Records from a data collection:
(* ===== verification/Trust.v ===== *)
(** * Certificate trust: [internal/transport/conn.go], [knownhosts.go] and
      [memoryTrust] of [cmd/lnproxy-probe/main.go]

    The program pins server certificates by the SHA-256 fingerprint of their
    DER bytes.  [Trust] is the interface of the same name; [ClientTLSConfig]'s
    [VerifyConnection] is written against it, and its theorem is proved against
    the laws [TrustLaws], which [KnownHosts] satisfies.  A certificate is its
    raw bytes; the prompts are arguments.  [upper] is the case mapping of
    non-ASCII characters (see [GoText.v]). *)
From S2P Require Import Prelude GoStrings Json Codec Protocol Crypto GoText GoFS.

Definition upper_hex (n : Z) : byte := if n <? 10 then byte_of_Z (48 + n) else byte_of_Z (55 + n).

(** [fmt.Sprintf("%02X", value)]. *)
Definition hex2 (b : byte) : bytes := [upper_hex (byte_to_Z b / 16); upper_hex (byte_to_Z b mod 16)].

Definition Fingerprint (raw : bytes) : string :=
  string_of (Join (map hex2 (sha256 raw)) [x3a]).

Definition IsTrustError (e : error) : bool :=
  (fix go e := match e with ETrust _ => true | EWrap _ e => go e | _ => false end) e.

Section Normalize.
Variable upper : bytes -> bytes.

Definition NormalizeFingerprint (value : string) : string :=
  let value := ToUpper upper (TrimSpace (bytes_of value)) in
  let value := ReplaceAll value x20 [] in
  let value := ReplaceAll value x2d [x3a] in
  string_of value.

Definition EqualFingerprint (a b : string) : bool :=
  bool_decide (NormalizeFingerprint a = NormalizeFingerprint b).

End Normalize.
(* ===== verification/ServerProps.v ===== *)
(** * Properties of the server

    Only authenticated peers are served; the tables of clients and exits match
    the handlers that run, in every interleaving; how far the connection limit
    holds; what a request is routed to; and what a reconnecting exit does to
    its registry entry. *)
From S2P Require Import Prelude GoIO GoStrings GoTime Json Codec Protocol Registry RateLimiter Session.
From S2P Require Import Crypto Auth AuthProps GoNet Config Server.
From S2P Require SessionEnd.

#[local] Existing Instance SessionEnd.same_end_preorder.

(* ------------------------------------------------------------------ *)
(** ** Admission *)

(** C10: what [handleConnection] does with a connection, case by case.  If the
    rate limiter refuses the address, the connection is refused with its error
    and nothing is read from it or written to it.  Otherwise the handshake runs.
    If it fails, the connection is refused with its error and a failure is counted
    against the address.  If it succeeds, the peer's response was the HMAC of
    this connection's nonce under the verifier's key, the address's record is
    cleared, and the connection is served as a client or as an exit exactly when
    the server is below its connection limit and the authenticated role is that
    one; nothing but the limiter has changed when the handler is entered. *)
Theorem handleConnection_authenticated (now now' : Time) (nonce remote : bytes) (rw rw' : ReadWriter)
  (s s' : Server) (a : admission)
  (Hparams : Parameters_ok s.(sv_verifier).(ve_Params))
  (H : handleConnection now now' (Ok nonce) remote rw s = (a, rw', s')) :
  let key := string_of (remoteHost remote) in
  match Allowed now key s.(sv_limiter) with
  | (Some e, l) => a = Refuse e /\ rw' = rw /\ s' = with_limiter l s
  | (None, l) =>
      exists response err,
        ServerHandshake (Ok nonce) s.(sv_verifier) "" rw = (response, err, rw') /\
        match err with
        | Some e => a = Refuse e /\ s' = with_limiter (Fail_ now' key l) s
        | None =>
            s' = with_limiter (Success key l) s /\
            response.(as_Response) =
              hmac_sha256 s.(sv_verifier).(ve_Hash) (bytes_of "lnproxy-auth-v1" ++ nonce) /\
            (a = ServeClient <-> response.(as_Role) = "client"%string /\
               connectionCount s < s.(sv_config).(nd_ConnectionLimit)) /\
            (a = ServeExit <-> response.(as_Role) = "exit"%string /\
               connectionCount s < s.(sv_config).(nd_ConnectionLimit)) /\
            (s.(sv_config).(nd_ConnectionLimit) <= connectionCount s ->
               a = Refuse (ENew "connection limit reached"))
        end
  end.
Proof.
  unfold handleConnection in H. cbn zeta. destruct (Allowed _ _ _) as [[e|] l] eqn:El.
  { by injection H as <- <- <-. }
  destruct (ServerHandshake (Ok nonce) _ "" rw) as [[response err] rw1] eqn:Eh.
  cbn [sv_verifier with_limiter] in Eh.
  destruct (settle _ _ response err _) as [a1 s1] eqn:Es. injection H as <- <- <-.
  exists response, err. split; [done|]. unfold settle in Es.
  destruct err as [e|]; [by injection Es as <- <-|].
  destruct (ServerHandshake_sound (sv_verifier s) nonce "" rw rw1 response Hparams
    (or_intror Eh)) as (_ & _ & Hr & _).
  cbn [sv_config with_limiter] in Es. unfold connectionCount in *. cbn [sv_clientConns sv_exitConns with_limiter] in Es.
  change Auth.RoleClient with "client"%string in Es. change Auth.RoleExit with "exit"%string in Es.
  match type of Es with context [Z.leb ?x ?y] => destruct (Z.leb_spec x y) as [Hl|Hl] end.
  { injection Es as <- <-. split_and!; try done; split; [done|intros []; lia|done|intros []; lia]. }
  case_bool_decide as E1; [|case_bool_decide as E2]; injection Es as <- <-;
    (split_and!; [done|exact Hr| | |lia]); split; try done; intros [Hrole _]; congruence.
Qed.

Definition demo_server : Server :=
  NewServer 1 (FillPaths demo_os demo_node) demo_client.

Definition demo_refused : admission * ReadWriter * Server :=
  handleConnection 5 6 (Ok (repeat x4e 32)) (bytes_of "192.0.2.7:5000") (mkRW (mkReader [] EOF) demo_rw.(rw_out))
    demo_server.

(** An accepted handshake, and one whose peer hangs up: the failure is counted. *)
Lemma handleConnection_authenticated_witness :
  (exists response, response.(as_Response) =
    hmac_sha256 demo_client.(ve_Hash) (bytes_of "lnproxy-auth-v1" ++ repeat x4e 32)) /\
  exists l, demo_refused.2 = with_limiter (Fail_ 6 "192.0.2.7" l) demo_server.
Proof.
  split.
  - pose proof (handleConnection_authenticated 5 6 (repeat x4e 32) (bytes_of "192.0.2.7:5000") demo_rw
      (handleConnection 5 6 (Ok (repeat x4e 32)) (bytes_of "192.0.2.7:5000") demo_rw demo_server).1.2
      demo_server
      (handleConnection 5 6 (Ok (repeat x4e 32)) (bytes_of "192.0.2.7:5000") demo_rw demo_server).2
      ServeClient) as H.
    destruct (Allowed 5 (string_of (remoteHost (bytes_of "192.0.2.7:5000"))) demo_server.(sv_limiter))
      as [[e|] l] eqn:El; [vm_compute in El; discriminate El|].
    destruct H as (response & err & _ & Hc).
    + repeat split; vm_compute; congruence.
    + vm_compute. reflexivity.
    + destruct err as [e|]; [destruct Hc as [Hc _]; discriminate Hc|]. exists response.
      destruct Hc as (_ & Hr & _). exact Hr.
  - pose proof (handleConnection_authenticated 5 6 (repeat x4e 32) (bytes_of "192.0.2.7:5000")
      (mkRW (mkReader [] EOF) demo_rw.(rw_out)) demo_refused.1.2 demo_server demo_refused.2
      demo_refused.1.1) as H.
    destruct (Allowed 5 (string_of (remoteHost (bytes_of "192.0.2.7:5000"))) demo_server.(sv_limiter))
      as [[e|] l] eqn:El; [vm_compute in El; discriminate El|].
    destruct H as (response & err & Hh & Hc).
    + repeat split; vm_compute; congruence.
    + unfold demo_refused. destruct (handleConnection _ _ _ _ _ _) as [[? ?] ?]. reflexivity.
    + destruct err as [e|]; [|apply (f_equal (fun x => x.1.2)) in Hh; vm_compute in Hh; discriminate Hh].
      destruct Hc as [_ Hs]. eexists. rewrite Hs. do 2 f_equal.
Defined.

(* ------------------------------------------------------------------ *)
(** ** Handlers and their interleavings *)

(** Where the handler of a connection is. *)
Inductive handler : Type :=
  | HPending (a : admission)                      (* past the limit check *)
  | HClient (i : sid)                             (* serving a client *)
  | HExitWait (i : sid) (w : registration_wait)   (* waiting for a registration *)
  | HExit (i : sid) (id : string).                (* serving a registered exit *)

Record SWorld := mkSWorld { sw_server : Server; sw_handlers : list handler }.

Definition serves (a : admission) : bool := match a with Refuse _ => false | _ => true end.

Inductive server_step (w : SWorld) : SWorld -> Prop :=
  | sv_allowed now key :
      server_step w (mkSWorld
        (with_limiter (Allowed now key w.(sw_server).(sv_limiter)).2 w.(sw_server)) w.(sw_handlers))
  | sv_settle now key response err a s' :
      settle now key response err w.(sw_server) = (a, s') ->
      server_step w (mkSWorld s'
        (if serves a then HPending a :: w.(sw_handlers) else w.(sw_handlers)))
  | sv_client_begin l1 l2 conn ord i s' :
      w.(sw_handlers) = l1 ++ HPending ServeClient :: l2 ->
      handleClient_begin conn ord w.(sw_server) = (Ok i, s') ->
      server_step w (mkSWorld s' (l1 ++ HClient i :: l2))
  | sv_client_end l1 l2 i sess :
      w.(sw_handlers) = l1 ++ HClient i :: l2 ->
      w.(sw_server).(sv_sessions) !! i = Some sess -> sess.(ss_done) = true ->
      server_step w (mkSWorld (handleClient_end i w.(sw_server)) (l1 ++ l2))
  | sv_exit_begin l1 l2 conn i s' :
      w.(sw_handlers) = l1 ++ HPending ServeExit :: l2 ->
      handleExit_begin conn w.(sw_server) = (Ok i, s') ->
      server_step w (mkSWorld s' (l1 ++ HExitWait i (mkWait None None) :: l2))
  | sv_exit_frame l1 l2 i rw f :
      w.(sw_handlers) = l1 ++ HExitWait i rw :: l2 ->
      server_step w (mkSWorld w.(sw_server) (l1 ++ HExitWait i (registration_frame f rw) :: l2))
  | sv_exit_register l1 l2 i rw c sess r now ord id s' :
      w.(sw_handlers) = l1 ++ HExitWait i rw :: l2 ->
      w.(sw_server).(sv_sessions) !! i = Some sess ->
      waitForRegistration c rw sess = Some (Ok r) ->
      handleExit_register now r i ord w.(sw_server) = (Ok id, s') ->
      server_step w (mkSWorld s' (l1 ++ HExit i id :: l2))
  | sv_exit_no_id l1 l2 i rw c sess r now ord e s' :
      w.(sw_handlers) = l1 ++ HExitWait i rw :: l2 ->
      w.(sw_server).(sv_sessions) !! i = Some sess ->
      waitForRegistration c rw sess = Some (Ok r) ->
      handleExit_register now r i ord w.(sw_server) = (Err e, s') ->
      server_step w (mkSWorld s' (l1 ++ l2))
  | sv_exit_unregistered l1 l2 i rw c sess e :
      w.(sw_handlers) = l1 ++ HExitWait i rw :: l2 ->
      w.(sw_server).(sv_sessions) !! i = Some sess ->
      waitForRegistration c rw sess = Some (Err e) ->
      server_step w (mkSWorld (close_session i w.(sw_server)) (l1 ++ l2))
  | sv_exit_control l1 l2 i id now f :
      w.(sw_handlers) = l1 ++ HExit i id :: l2 ->
      server_step w (mkSWorld (exit_control now id f w.(sw_server)) w.(sw_handlers))
  | sv_exit_end l1 l2 i id ord sess :
      w.(sw_handlers) = l1 ++ HExit i id :: l2 ->
      w.(sw_server).(sv_sessions) !! i = Some sess -> sess.(ss_done) = true ->
      server_step w (mkSWorld (handleExit_end id i ord w.(sw_server)) (l1 ++ l2))
  | sv_tick now ord ord' ord'' :
      visits ord' w.(sw_server).(sv_registry) ->
      server_step w (mkSWorld (catalog_tick now ord ord' ord'' w.(sw_server)) w.(sw_handlers))
  | sv_session i old sess :
      (* whatever the session's own goroutines do ([SessionEnd.step_moves]) *)
      w.(sw_server).(sv_sessions) !! i = Some old -> SessionEnd.session_moves old sess ->
      server_step w (mkSWorld
        (with_sessions (<[i := sess]> w.(sw_server).(sv_sessions)) w.(sw_server)) w.(sw_handlers)).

WHAT YOU HAVE TO DO – In the entries above, find the line with "sv_exit_frame l1 l2" and the line with "handleExit_register now r i ord w.(sw_server) = (Err", then set down exactly those two and every line between them, nothing else.

WRITTEN REPLY –
  | sv_exit_frame l1 l2 i rw f :
      w.(sw_handlers) = l1 ++ HExitWait i rw :: l2 ->
      server_step w (mkSWorld w.(sw_server) (l1 ++ HExitWait i (registration_frame f rw) :: l2))
  | sv_exit_register l1 l2 i rw c sess r now ord id s' :
      w.(sw_handlers) = l1 ++ HExitWait i rw :: l2 ->
      w.(sw_server).(sv_sessions) !! i = Some sess ->
      waitForRegistration c rw sess = Some (Ok r) ->
      handleExit_register now r i ord w.(sw_server) = (Ok id, s') ->
      server_step w (mkSWorld s' (l1 ++ HExit i id :: l2))
  | sv_exit_no_id l1 l2 i rw c sess r now ord e s' :
      w.(sw_handlers) = l1 ++ HExitWait i rw :: l2 ->
      w.(sw_server).(sv_sessions) !! i = Some sess ->
      waitForRegistration c rw sess = Some (Ok r) ->
      handleExit_register now r i ord w.(sw_server) = (Err e, s') ->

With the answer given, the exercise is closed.